NASA is investing $2 million to develop this technology at the University of Michigan Medical School’s Centre for Biologic Nanotechnology. The three-year research grant is the largest the Medical School has ever received from NASA, according to James R. Baker, Jr., M.D., who will direct the project.
‘Our goal is to develop a non-invasive system that, when placed inside the blood cells of astronauts, will monitor continuously for radiation exposure or infectious agents,’ said Baker, the Ruth Dow Doan Professor of Nanotechnology, a U-M professor of internal medicine and the centre’s director.
‘Radiation-induced illness is a serious concern in space travel,’ said Baker. ‘Radiation changes the flow of calcium ions within white blood cells and eventually triggers irreversible cell death. Even if individual incidences of exposure are within acceptable limits, the cumulative effect of radiation can be toxic to cells.’
U-M scientists will use expertise and technology acquired during an ongoing nanotechnology research study funded by the National Cancer Institute. In this project, U-M researchers are developing intra-cellular devices to sense pre-malignant and cancerous changes inside living cells.
Created from synthetic polymers called dendrimers, the devices are fabricated layer-by-layer into spheres with a diameter of less than five nanometers.
Because the nanosensors are so small, Baker said they pass easily through membranes into white blood cells called lymphocytes, where they are in a position to detect the first signs of biochemical changes from radiation.
Nanosensors will avoid problems associated with current much-larger implantable sensors, which can cause inflammation; and eliminate the need to draw and test blood samples. U-M scientists hope the devices can be administered through the skin every few weeks, avoiding the need for injections or IVs during space missions.
‘We can attach fluorescent tags to dendrimers, which glow in the presence of proteins associated with cell death,’ Baker explained.
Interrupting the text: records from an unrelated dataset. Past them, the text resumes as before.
(** ** Registered key-value store drivers ([kvstore/registry.h])

    [RegisteredDriver<Derived>] is written against what a driver class
    [Derived] defines: its [SpecData] with a default value,
    [GetBoundSpecData], which fills a spec and returns a status, and
    [EncodeCacheKey], which appends to a key.  The key is the string that
    the functions are handed and return extended.  [EncodeCacheKey_typeid]
    appends the encoding of [typeid(Derived)], and [Driver_EncodeCacheKey] is
    the method of the base class, which encodes the identity of the
    object. *)
Context {Derived DerivedSpecData : Type}.
Variable DerivedSpecData_default : DerivedSpecData.
Variable Derived_GetBoundSpecData :
  Derived → DerivedSpecData → Status * DerivedSpecData.
Variable Derived_EncodeCacheKey : string → DerivedSpecData → string.
Variable EncodeCacheKey_typeid : string → string.
Variable Driver_EncodeCacheKey : Derived → string → string.

(** [Status::ok]. *)
Definition ok (status : Status) : bool := bool_decide (code status = kOk).

Inductive ContextBindingState := unknown | unbound | bound.

(** [RegisteredDriverSpec<Derived>], registry.h:217. *)
Record RegisteredDriverSpec := {
  context_binding_state_ : ContextBindingState;
  data_ : DerivedSpecData;
}.

(** [RegisteredDriver::EncodeCacheKeyImpl], registry.h:142. *)
Definition EncodeCacheKeyImpl (out : string) (data : DerivedSpecData)
  : string :=
  Derived_EncodeCacheKey (EncodeCacheKey_typeid out) data.
(** * The commerce agent: tools, pipeline and trace schema

    A shallow embedding of [src/tools.py], [src/graph.py] and
    [src/schema_validator.py], followed by the properties of the
    specification that are settled on it.

    Conventions.
    - A Python [str] is a list of Unicode code points ([N]).  The
      character tables used by the code ([str.lower], [str.isdigit],
      and the classes [\w], [\d], [\s] of [re]) are tabulated exactly
      for U+0000..U+00FF and for the General Punctuation block
      U+2000..U+206F (where the dash, quote and bullet of the prompts
      and replies live); whitespace is tabulated for all of Unicode.
      Letters and digits of other blocks are outside the model and are
      read as caseless symbols, but for the four characters that
      [[A-Z]] matches under [re.IGNORECASE].
    - The library functions the code calls are modelled as CPython
      3.11 has them: [int] with its limit of 4300 digits,
      [datetime.fromisoformat] over the UTF-8 bytes of the string, the
      divisions and [round] of [order_cancel] in binary64.
    - A Python exception is the [Raise] constructor of [result].
    - A dict with a fixed set of keys is a record; a dict whose keys the
      code inspects dynamically is an association list of JSON values. *)

From Stdlib Require Import List ZArith NArith Lia Bool String Ascii.
From Stdlib Require Import Sorting.Sorted Sorting.Permutation.
From Stdlib Require Import DecimalString.
Import ListNotations.
(** X18. A sampler that [__init__] built on an empty list of molecules,
    with reference molecules and a temperature other than 0, has
    [total_atoms] 0: every destroy move on a non-empty rule list passes
    the validation, is scored, and raises [ZeroDivisionError] in the
    acceptance test. *)
Theorem empty_corpus_ZeroDivisionError (fs : gmap string string)
    (basetypes_filename decorators_filename replacements_filename : option string)
    (refs : list Mol) (temp : R) (self : AtomTypeSampler) (d : Draws) :
  mate_in_graph ->
  AtomTypeSampler_init fs [] basetypes_filename decorators_filename
                       replacements_filename (Some refs) temp false = inr self ->
  temp <> 0%R ->
  is_Some (decorators self) ->
  atomtypes self <> [] ->
  (move d < 1 / 2)%R ->
  fst (sample_atomtypes self d) = inl ZeroDivisionError.
Proof.
  intros Hedges
    (typelist & ds & rs & typed_ms & _ & _ & _ & Ht & Hself & Hrefs & m0 & t0 & _ & _ & Ht0)
    %AtomTypeSampler_init_inr Htemp [ds' Hds] Hrules Hmove.
  injection Ht as <-.
  assert (molecules self = []) as Hms by (by rewrite Hself).
  assert (total_atoms self = 0) as Hatoms by (by rewrite Hself).
  assert (temperature self = temp) as Htemp' by (by rewrite Hself).
  assert (reference_typed_molecules self = Some refs) as Href by (by rewrite Hself).
  clear Hself.
  destruct (atomtypes self) as [|rule0 rules] eqn:Hat; [done|]. clear Hrules.
  rewrite sample_atomtypes_unfold, (propose_destroy_move self d ds' Hmove Hds).
  assert (exists i, randint0 (length (atomtypes self)) (atomtype_draw d) = inr i)
    as [i Hi].
  { unfold randint0. rewrite Hat. destruct (decide _) as [Hz|_]; [done|by eexists]. }
  destruct (lookup_lt_is_Some_2 (atomtypes self) i (randint0_lt _ _ _ Hi))
    as [rule Hrule].
  destruct (list_remove_inr rule (atomtypes self)) as [pa Hpa];
    [by eapply list_elem_of_lookup_2|].
  rewrite (propose_destroy_eq self d i rule pa Hi Hrule Hpa), Hms.
  change (type_molecules self pa []) with (([] : list Mol), (None : option exn)).
  cbn [fst]. unfold decide_proposal. rewrite fst_bind. cbn [tell fst].
  rewrite fst_bind. cbn [lift fst].
  destruct (best_match_success self pa [] refs Hedges Href)
    as (matches & total & ->).
  { intros m a Hm. by apply elem_of_nil in Hm. }
  { intros ref b Href' Hb. rewrite Hrefs. by apply (elem_of_reference_types refs ref). }
  rewrite fst_bind. cbn [lift fst]. rewrite Ht0. cbn [mret res_ret].
  rewrite fst_bind. cbn [lift fst].
  unfold metropolis, effective_temperature. rewrite Htemp', Hatoms.
  destruct (decide (temp = 0%R)) as [|_]; [done|].
  destruct (decide (INR 0 * temp = 0)%R) as [|Hne]; [done|].
  exfalso. apply Hne. simpl. lra.
Qed.

(** *** The statistics *)

Lemma option_fmap_add_0 (x : option nat) : (fun n => n + 0) <$> x = x.
Proof. destruct x as [n|]; [|done]. simpl. f_equal. lia. Qed.

Lemma incr_lookup `{Countable K} (d d' : gmap K nat) (k : K) :
  incr d k = inr d' ->
  forall k', d' !! k' = (fun n => n + if decide (k' = k) then 1 else 0) <$> d !! k'.
Proof.
  unfold incr, getitem. destruct (d !! k) as [n|] eqn:Hk; [|done].
  cbn [mbind res_bind mret res_ret]. intros [= <-] k'.
  destruct (decide (k' = k)) as [->|Hne].
  - rewrite lookup_insert_eq, Hk. simpl. f_equal. lia.
  - rewrite lookup_insert_ne by done. by rewrite option_fmap_add_0.
Qed.

Lemma count_atoms_lookup tag atoms : forall (types : gset string) counts types' counts',
  foldlM (fun '(types, counts) atom =>
            let atomtype := GetStringData tag atom in
            counts' ← incr counts atomtype;
            mret ({[atomtype]} ∪ types, counts'))
         (types, counts) atoms = inr (types', counts') ->
  types' = list_to_set (GetStringData tag <$> atoms) ∪ types /\
  forall ty, counts' !! ty
             = (fun n => n + length (filter (fun a => GetStringData tag a = ty) atoms))
                 <$> counts !! ty.
Proof.
  induction atoms as [|a atoms IH]; intros types counts types' counts' Hfold.
  - injection Hfold as <- <-. split; [set_solver|].
    intros ty. by rewrite option_fmap_add_0.
  - cbn [foldlM] in Hfold.
    destruct (incr counts (GetStringData tag a)) as [e|c1] eqn:Hincr; [done|].
    cbn [mbind res_bind mret res_ret] in Hfold.
    apply IH in Hfold as [-> Hc]. split; [set_solver|].
    intros ty. rewrite Hc, (incr_lookup _ _ _ Hincr ty).
    destruct (counts !! ty) as [n|]; [|done]. simpl. f_equal.
    rewrite filter_cons.
    destruct (decide (ty = GetStringData tag a)) as [->|Hne].
    + rewrite decide_True by done. simpl. lia.
    + rewrite decide_False by done. lia.
Qed.

Lemma incr_all_lookup (l : list string) : NoDup l -> forall m m' : gmap string nat,
  foldlM incr m l = inr m' ->
  forall ty, m' !! ty = (fun n => n + if decide (ty ∈ l) then 1 else 0) <$> m !! ty.
Proof.
  induction 1 as [|t l Hnotin Hnodup IH]; intros m m' Hfold ty.
  - injection Hfold as <-. rewrite decide_False by apply not_elem_of_nil.
    by rewrite option_fmap_add_0.
  - cbn [foldlM] in Hfold. destruct (incr m t) as [e|m1] eqn:Hincr; [done|].
    cbn [mbind res_bind] in Hfold.
    rewrite (IH m1 m' Hfold ty), (incr_lookup _ _ _ Hincr ty).
    destruct (m !! ty) as [n|]; [|done]. simpl. f_equal.
    destruct (decide (ty = t)) as [->|Hne].
    + rewrite (decide_False (P := t ∈ l)) by done.
      rewrite decide_True by (by left). lia.
    + destruct (decide (ty ∈ l)) as [Hin|Hout].
      * rewrite decide_True by (by right). lia.
      * rewrite decide_False; [lia|]. by intros [?|?]%elem_of_cons.
Qed.

Lemma count_molecule_lookup tag counts mcounts m counts' mcounts' :
  count_molecule tag (counts, mcounts) m = inr (counts', mcounts') ->
  forall ty,
    counts' !! ty
    = (fun n => n + length (filter (fun a => GetStringData tag a = ty) (GetAtoms m)))
        <$> counts !! ty /\
    mcounts' !! ty
    = (fun n => n + if decide (ty ∈ GetStringData tag <$> GetAtoms m) then 1 else 0)
        <$> mcounts !! ty.
Proof.
  unfold count_molecule, count_atoms.
  change (fst (counts, mcounts)) with counts.
  change (snd (counts, mcounts)) with mcounts.
  destruct (foldlM _ (∅, counts) (GetAtoms m)) as [e|[types c1]] eqn:Hatoms; [done|].
  cbn [mbind res_bind].
  destruct (foldlM incr mcounts (elements types)) as [e|mc1] eqn:Hincr; [done|].
  cbn [mbind res_bind mret res_ret]. intros [= <- <-] ty.
  apply count_atoms_lookup in Hatoms as [-> Hc]. split; [done|].
  rewrite (incr_all_lookup _ (NoDup_elements _) _ _ Hincr ty).
  destruct (mcounts !! ty) as [n|]; [|done]. simpl. f_equal.
  destruct (decide (ty ∈ GetStringData tag <$> GetAtoms m)) as [Hin|Hout].
  - rewrite decide_True; [done|]. apply elem_of_elements. set_solver.
  - rewrite decide_False; [done|]. rewrite elem_of_elements. set_solver.
Qed.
‘Our plan is to develop a retinal-scanning device with a laser capable of detecting fluorescence from lymphocytes as they pass one-by-one through narrow capillaries in the back of the eye. If we can incorporate the tagged sensors into enough lymphocytes, a 15-second scan should be sufficient to detect radiation-induced cell damage.’
If the first phase of research with lymphocytes is successful, Baker plans to develop nanosensors targeted at other immune system cells to monitor protein markers of infection. U-M scientists will work initially with cell cultures, but plan later testing of the nanosensor technology in research animals.